## Exercise brief
Nothing after the line containing "headers response !! lowercase_key." belongs in the answer; write out exactly every line from the start of the material up to it, including it.

## Records supplied
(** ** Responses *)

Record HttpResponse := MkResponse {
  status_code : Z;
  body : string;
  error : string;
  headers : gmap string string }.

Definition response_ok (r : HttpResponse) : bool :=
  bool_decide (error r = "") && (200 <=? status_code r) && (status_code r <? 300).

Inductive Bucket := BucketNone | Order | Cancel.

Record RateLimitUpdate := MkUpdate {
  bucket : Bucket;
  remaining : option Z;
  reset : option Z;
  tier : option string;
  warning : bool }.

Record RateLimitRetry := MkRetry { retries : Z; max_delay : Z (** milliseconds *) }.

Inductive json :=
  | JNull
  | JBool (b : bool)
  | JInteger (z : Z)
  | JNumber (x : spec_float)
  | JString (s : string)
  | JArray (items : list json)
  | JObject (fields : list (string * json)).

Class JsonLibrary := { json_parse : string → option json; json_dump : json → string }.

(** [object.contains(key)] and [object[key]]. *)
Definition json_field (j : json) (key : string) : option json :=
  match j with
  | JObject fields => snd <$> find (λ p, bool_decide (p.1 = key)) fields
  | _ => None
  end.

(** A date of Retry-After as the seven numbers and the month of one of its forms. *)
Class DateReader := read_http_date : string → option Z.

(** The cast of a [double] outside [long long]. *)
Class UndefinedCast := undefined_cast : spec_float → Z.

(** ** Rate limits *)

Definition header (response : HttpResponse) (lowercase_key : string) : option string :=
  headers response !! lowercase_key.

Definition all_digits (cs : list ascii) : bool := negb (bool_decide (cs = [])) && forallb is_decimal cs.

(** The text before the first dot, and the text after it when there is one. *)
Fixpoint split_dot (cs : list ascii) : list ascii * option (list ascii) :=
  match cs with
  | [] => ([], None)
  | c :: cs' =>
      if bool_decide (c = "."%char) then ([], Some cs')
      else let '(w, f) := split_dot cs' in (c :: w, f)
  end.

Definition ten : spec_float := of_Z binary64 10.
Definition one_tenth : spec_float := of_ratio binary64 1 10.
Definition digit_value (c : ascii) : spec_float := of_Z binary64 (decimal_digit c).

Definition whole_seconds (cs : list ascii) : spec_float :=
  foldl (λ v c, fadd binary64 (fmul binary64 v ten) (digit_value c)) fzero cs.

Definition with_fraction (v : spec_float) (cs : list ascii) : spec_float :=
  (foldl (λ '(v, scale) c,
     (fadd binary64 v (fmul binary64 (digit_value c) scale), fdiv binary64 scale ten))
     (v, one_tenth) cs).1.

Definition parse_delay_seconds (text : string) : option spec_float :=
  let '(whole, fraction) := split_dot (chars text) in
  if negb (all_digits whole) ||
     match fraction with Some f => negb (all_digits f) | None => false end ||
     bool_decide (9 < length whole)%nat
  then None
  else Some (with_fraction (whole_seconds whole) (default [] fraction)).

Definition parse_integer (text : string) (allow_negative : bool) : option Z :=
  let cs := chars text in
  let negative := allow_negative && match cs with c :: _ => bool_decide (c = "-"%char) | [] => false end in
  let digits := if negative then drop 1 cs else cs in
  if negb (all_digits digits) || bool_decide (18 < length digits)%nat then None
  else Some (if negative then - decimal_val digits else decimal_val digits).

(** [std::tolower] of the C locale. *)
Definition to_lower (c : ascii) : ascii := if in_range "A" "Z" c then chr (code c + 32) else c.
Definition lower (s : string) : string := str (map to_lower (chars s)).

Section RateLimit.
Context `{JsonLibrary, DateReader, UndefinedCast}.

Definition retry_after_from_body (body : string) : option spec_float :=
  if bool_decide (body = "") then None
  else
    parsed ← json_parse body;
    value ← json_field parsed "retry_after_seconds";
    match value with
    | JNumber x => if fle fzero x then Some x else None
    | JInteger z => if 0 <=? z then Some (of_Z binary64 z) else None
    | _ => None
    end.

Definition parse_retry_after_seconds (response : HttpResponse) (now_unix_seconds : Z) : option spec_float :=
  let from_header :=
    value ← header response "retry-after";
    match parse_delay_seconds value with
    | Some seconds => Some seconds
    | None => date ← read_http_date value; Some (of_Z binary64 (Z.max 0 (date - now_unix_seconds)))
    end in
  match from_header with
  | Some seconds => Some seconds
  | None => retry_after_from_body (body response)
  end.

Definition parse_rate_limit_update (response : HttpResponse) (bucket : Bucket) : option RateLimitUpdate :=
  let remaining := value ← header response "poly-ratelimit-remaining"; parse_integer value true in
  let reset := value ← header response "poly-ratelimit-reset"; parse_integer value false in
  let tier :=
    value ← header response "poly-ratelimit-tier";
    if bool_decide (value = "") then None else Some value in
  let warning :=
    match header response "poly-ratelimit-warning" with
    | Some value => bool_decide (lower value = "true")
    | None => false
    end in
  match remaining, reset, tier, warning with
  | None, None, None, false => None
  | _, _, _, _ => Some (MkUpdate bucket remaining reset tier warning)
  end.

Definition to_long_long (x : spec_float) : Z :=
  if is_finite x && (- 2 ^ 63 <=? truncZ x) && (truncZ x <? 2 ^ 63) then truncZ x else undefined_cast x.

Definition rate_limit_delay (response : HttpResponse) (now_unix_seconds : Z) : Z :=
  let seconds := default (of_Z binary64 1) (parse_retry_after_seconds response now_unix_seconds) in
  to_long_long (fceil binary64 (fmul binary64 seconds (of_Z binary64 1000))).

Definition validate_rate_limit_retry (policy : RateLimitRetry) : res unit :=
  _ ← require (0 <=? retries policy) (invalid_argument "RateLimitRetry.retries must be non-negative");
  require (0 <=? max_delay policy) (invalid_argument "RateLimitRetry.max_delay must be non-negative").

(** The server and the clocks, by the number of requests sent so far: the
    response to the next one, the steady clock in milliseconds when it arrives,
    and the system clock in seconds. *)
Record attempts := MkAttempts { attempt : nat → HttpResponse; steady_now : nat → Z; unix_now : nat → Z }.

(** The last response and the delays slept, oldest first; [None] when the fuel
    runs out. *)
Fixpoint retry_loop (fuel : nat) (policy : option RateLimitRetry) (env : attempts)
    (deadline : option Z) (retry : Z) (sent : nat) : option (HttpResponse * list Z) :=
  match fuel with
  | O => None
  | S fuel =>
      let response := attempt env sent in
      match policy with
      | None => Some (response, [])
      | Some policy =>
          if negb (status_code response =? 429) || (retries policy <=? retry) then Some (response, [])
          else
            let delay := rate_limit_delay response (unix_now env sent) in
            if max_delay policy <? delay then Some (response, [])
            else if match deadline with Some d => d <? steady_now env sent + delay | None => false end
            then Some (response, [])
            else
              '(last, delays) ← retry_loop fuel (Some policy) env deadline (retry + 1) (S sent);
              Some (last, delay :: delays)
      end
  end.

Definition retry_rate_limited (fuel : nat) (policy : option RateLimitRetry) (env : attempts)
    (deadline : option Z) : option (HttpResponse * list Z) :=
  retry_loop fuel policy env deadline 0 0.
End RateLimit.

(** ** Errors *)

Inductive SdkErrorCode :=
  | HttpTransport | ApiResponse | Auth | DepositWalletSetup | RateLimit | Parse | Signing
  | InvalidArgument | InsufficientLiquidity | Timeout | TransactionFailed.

## Task solution
(** ** Responses *)

Record HttpResponse := MkResponse {
  status_code : Z;
  body : string;
  error : string;
  headers : gmap string string }.

Definition response_ok (r : HttpResponse) : bool :=
  bool_decide (error r = "") && (200 <=? status_code r) && (status_code r <? 300).

Inductive Bucket := BucketNone | Order | Cancel.

Record RateLimitUpdate := MkUpdate {
  bucket : Bucket;
  remaining : option Z;
  reset : option Z;
  tier : option string;
  warning : bool }.

Record RateLimitRetry := MkRetry { retries : Z; max_delay : Z (** milliseconds *) }.

Inductive json :=
  | JNull
  | JBool (b : bool)
  | JInteger (z : Z)
  | JNumber (x : spec_float)
  | JString (s : string)
  | JArray (items : list json)
  | JObject (fields : list (string * json)).

Class JsonLibrary := { json_parse : string → option json; json_dump : json → string }.

(** [object.contains(key)] and [object[key]]. *)
Definition json_field (j : json) (key : string) : option json :=
  match j with
  | JObject fields => snd <$> find (λ p, bool_decide (p.1 = key)) fields
  | _ => None
  end.

(** A date of Retry-After as the seven numbers and the month of one of its forms. *)
Class DateReader := read_http_date : string → option Z.

(** The cast of a [double] outside [long long]. *)
Class UndefinedCast := undefined_cast : spec_float → Z.

(** ** Rate limits *)

Definition header (response : HttpResponse) (lowercase_key : string) : option string :=
  headers response !! lowercase_key.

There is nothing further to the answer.